━━━━━ DATA PROVIDED ━━━━━

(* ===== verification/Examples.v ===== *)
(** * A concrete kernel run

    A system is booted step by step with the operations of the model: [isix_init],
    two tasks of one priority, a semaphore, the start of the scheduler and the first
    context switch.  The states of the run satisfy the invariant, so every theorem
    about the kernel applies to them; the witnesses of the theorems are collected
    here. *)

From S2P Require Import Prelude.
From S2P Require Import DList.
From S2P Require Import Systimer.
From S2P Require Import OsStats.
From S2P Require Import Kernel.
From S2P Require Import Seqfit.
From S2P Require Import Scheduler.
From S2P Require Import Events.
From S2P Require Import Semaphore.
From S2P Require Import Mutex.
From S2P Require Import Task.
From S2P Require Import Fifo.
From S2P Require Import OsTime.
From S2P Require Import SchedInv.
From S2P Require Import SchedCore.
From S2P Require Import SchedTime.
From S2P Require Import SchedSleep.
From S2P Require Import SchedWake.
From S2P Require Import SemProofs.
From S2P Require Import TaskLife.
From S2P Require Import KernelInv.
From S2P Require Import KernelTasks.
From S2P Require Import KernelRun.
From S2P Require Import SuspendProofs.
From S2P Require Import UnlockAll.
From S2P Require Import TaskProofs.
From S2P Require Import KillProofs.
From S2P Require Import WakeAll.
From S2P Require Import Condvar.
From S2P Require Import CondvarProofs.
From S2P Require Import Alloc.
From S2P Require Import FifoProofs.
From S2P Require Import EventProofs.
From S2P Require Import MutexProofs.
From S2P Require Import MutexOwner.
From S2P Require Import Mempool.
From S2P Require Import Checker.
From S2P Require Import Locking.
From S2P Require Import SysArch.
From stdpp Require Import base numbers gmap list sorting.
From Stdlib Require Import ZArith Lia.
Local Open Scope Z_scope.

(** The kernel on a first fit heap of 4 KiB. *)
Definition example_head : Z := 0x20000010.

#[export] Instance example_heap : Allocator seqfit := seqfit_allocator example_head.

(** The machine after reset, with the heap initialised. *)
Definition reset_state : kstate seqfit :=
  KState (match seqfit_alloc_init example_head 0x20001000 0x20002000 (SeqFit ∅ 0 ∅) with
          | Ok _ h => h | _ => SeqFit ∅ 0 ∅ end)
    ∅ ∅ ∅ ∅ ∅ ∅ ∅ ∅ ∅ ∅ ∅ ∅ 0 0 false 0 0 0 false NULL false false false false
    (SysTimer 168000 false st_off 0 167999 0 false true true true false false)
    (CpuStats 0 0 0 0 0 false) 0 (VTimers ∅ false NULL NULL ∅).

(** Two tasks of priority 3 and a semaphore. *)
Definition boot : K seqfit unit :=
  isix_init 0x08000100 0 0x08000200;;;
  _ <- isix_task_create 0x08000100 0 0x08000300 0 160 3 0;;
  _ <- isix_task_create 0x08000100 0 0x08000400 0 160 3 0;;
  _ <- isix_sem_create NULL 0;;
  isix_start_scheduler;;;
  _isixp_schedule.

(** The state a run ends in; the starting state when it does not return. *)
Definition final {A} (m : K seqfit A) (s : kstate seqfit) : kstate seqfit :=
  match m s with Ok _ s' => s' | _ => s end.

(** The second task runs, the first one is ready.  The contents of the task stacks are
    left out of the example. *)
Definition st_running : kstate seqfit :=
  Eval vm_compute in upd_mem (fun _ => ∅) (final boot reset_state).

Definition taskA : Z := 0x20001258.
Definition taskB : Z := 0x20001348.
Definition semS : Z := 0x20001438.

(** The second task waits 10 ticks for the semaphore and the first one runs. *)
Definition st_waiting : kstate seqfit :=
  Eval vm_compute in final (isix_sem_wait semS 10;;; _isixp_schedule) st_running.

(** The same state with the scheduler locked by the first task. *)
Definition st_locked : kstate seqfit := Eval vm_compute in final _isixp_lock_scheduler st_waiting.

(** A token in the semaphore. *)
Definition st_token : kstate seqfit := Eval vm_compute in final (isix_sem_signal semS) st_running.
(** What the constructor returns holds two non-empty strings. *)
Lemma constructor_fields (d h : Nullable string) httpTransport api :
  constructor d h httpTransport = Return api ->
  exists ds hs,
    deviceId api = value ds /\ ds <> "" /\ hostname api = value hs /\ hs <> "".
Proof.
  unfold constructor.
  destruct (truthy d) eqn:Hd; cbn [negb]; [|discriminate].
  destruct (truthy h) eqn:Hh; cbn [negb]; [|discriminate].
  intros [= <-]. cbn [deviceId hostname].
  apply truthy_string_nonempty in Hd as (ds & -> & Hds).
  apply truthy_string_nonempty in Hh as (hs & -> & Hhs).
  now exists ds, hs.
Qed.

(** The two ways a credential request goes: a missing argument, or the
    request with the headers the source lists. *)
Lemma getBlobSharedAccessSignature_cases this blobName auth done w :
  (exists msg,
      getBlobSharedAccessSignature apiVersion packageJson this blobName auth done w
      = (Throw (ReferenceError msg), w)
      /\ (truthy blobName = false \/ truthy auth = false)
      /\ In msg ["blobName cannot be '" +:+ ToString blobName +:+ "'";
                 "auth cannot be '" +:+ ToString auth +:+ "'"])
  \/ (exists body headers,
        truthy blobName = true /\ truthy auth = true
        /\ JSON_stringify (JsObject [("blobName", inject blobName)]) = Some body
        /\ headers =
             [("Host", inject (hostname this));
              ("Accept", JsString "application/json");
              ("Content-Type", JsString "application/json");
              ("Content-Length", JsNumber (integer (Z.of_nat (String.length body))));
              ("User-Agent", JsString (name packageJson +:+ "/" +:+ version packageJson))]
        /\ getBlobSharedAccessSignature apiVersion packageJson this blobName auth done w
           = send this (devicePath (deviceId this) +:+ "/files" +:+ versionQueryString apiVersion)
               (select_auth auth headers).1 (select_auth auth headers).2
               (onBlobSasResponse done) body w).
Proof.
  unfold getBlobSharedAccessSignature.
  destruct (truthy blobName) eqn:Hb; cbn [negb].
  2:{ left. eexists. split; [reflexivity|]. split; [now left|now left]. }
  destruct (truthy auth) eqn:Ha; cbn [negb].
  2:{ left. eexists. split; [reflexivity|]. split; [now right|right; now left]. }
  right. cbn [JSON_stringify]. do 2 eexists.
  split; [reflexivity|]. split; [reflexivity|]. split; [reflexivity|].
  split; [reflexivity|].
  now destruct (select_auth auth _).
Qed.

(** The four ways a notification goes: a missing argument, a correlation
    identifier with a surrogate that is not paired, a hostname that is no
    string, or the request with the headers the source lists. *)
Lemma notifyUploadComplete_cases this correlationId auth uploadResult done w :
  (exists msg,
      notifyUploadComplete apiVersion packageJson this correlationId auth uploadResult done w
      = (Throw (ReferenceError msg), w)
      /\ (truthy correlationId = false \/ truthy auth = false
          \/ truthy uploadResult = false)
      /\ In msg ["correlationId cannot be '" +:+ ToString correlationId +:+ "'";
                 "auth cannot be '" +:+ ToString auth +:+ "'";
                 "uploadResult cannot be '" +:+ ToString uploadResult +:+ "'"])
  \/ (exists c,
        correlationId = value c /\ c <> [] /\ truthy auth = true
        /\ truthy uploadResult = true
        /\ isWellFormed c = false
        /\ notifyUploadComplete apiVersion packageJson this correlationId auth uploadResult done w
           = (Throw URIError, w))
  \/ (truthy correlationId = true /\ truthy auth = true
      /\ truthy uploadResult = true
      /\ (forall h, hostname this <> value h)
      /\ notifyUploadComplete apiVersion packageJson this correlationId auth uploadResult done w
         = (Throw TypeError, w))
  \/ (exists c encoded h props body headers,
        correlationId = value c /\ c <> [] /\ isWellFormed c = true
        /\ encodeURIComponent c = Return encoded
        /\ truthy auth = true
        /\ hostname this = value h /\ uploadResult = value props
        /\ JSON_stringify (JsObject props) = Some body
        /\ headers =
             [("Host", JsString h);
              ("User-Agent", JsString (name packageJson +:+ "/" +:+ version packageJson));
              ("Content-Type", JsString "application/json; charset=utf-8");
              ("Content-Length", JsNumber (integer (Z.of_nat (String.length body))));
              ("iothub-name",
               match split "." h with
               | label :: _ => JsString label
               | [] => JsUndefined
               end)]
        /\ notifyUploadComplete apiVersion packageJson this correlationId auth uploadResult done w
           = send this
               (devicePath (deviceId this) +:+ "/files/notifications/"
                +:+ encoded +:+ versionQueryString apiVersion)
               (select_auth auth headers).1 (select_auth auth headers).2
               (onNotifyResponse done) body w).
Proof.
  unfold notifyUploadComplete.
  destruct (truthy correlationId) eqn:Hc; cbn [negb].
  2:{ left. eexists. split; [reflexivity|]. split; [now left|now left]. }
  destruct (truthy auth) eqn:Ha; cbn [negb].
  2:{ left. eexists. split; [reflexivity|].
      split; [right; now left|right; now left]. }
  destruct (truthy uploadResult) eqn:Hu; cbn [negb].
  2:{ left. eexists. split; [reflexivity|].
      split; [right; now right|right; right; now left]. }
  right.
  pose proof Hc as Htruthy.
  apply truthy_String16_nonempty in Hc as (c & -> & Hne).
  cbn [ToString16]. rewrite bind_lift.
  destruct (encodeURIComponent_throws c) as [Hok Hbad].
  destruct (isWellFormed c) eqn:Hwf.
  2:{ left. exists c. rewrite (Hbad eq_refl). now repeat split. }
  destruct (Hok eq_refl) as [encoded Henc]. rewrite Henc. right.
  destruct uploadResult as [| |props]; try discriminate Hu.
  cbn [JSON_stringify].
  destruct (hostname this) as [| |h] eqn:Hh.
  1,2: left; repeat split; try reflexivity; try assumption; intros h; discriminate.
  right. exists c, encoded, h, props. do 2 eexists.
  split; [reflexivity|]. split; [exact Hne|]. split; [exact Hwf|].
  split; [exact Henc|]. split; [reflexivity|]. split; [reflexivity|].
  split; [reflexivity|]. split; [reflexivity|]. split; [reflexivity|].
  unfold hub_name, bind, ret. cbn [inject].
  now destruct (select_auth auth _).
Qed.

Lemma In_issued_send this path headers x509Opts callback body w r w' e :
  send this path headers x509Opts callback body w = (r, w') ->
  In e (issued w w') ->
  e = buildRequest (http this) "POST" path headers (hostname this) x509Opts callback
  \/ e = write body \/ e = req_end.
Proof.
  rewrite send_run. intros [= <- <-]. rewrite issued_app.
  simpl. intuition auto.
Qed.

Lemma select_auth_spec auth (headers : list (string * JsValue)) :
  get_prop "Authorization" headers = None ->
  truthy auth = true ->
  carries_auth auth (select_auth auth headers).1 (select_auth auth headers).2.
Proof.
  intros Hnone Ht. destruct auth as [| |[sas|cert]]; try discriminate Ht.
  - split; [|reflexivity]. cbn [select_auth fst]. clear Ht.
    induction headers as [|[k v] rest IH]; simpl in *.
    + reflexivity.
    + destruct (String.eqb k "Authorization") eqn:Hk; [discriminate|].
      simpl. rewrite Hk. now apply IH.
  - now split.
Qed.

━━━━━

EXERCISE OBJECTIVE: Across the entries above, find the lines with the string "JsObject" and copy them.

TASK SOLUTION:
        /\ JSON_stringify (JsObject [("blobName", inject blobName)]) = Some body
        /\ JSON_stringify (JsObject props) = Some body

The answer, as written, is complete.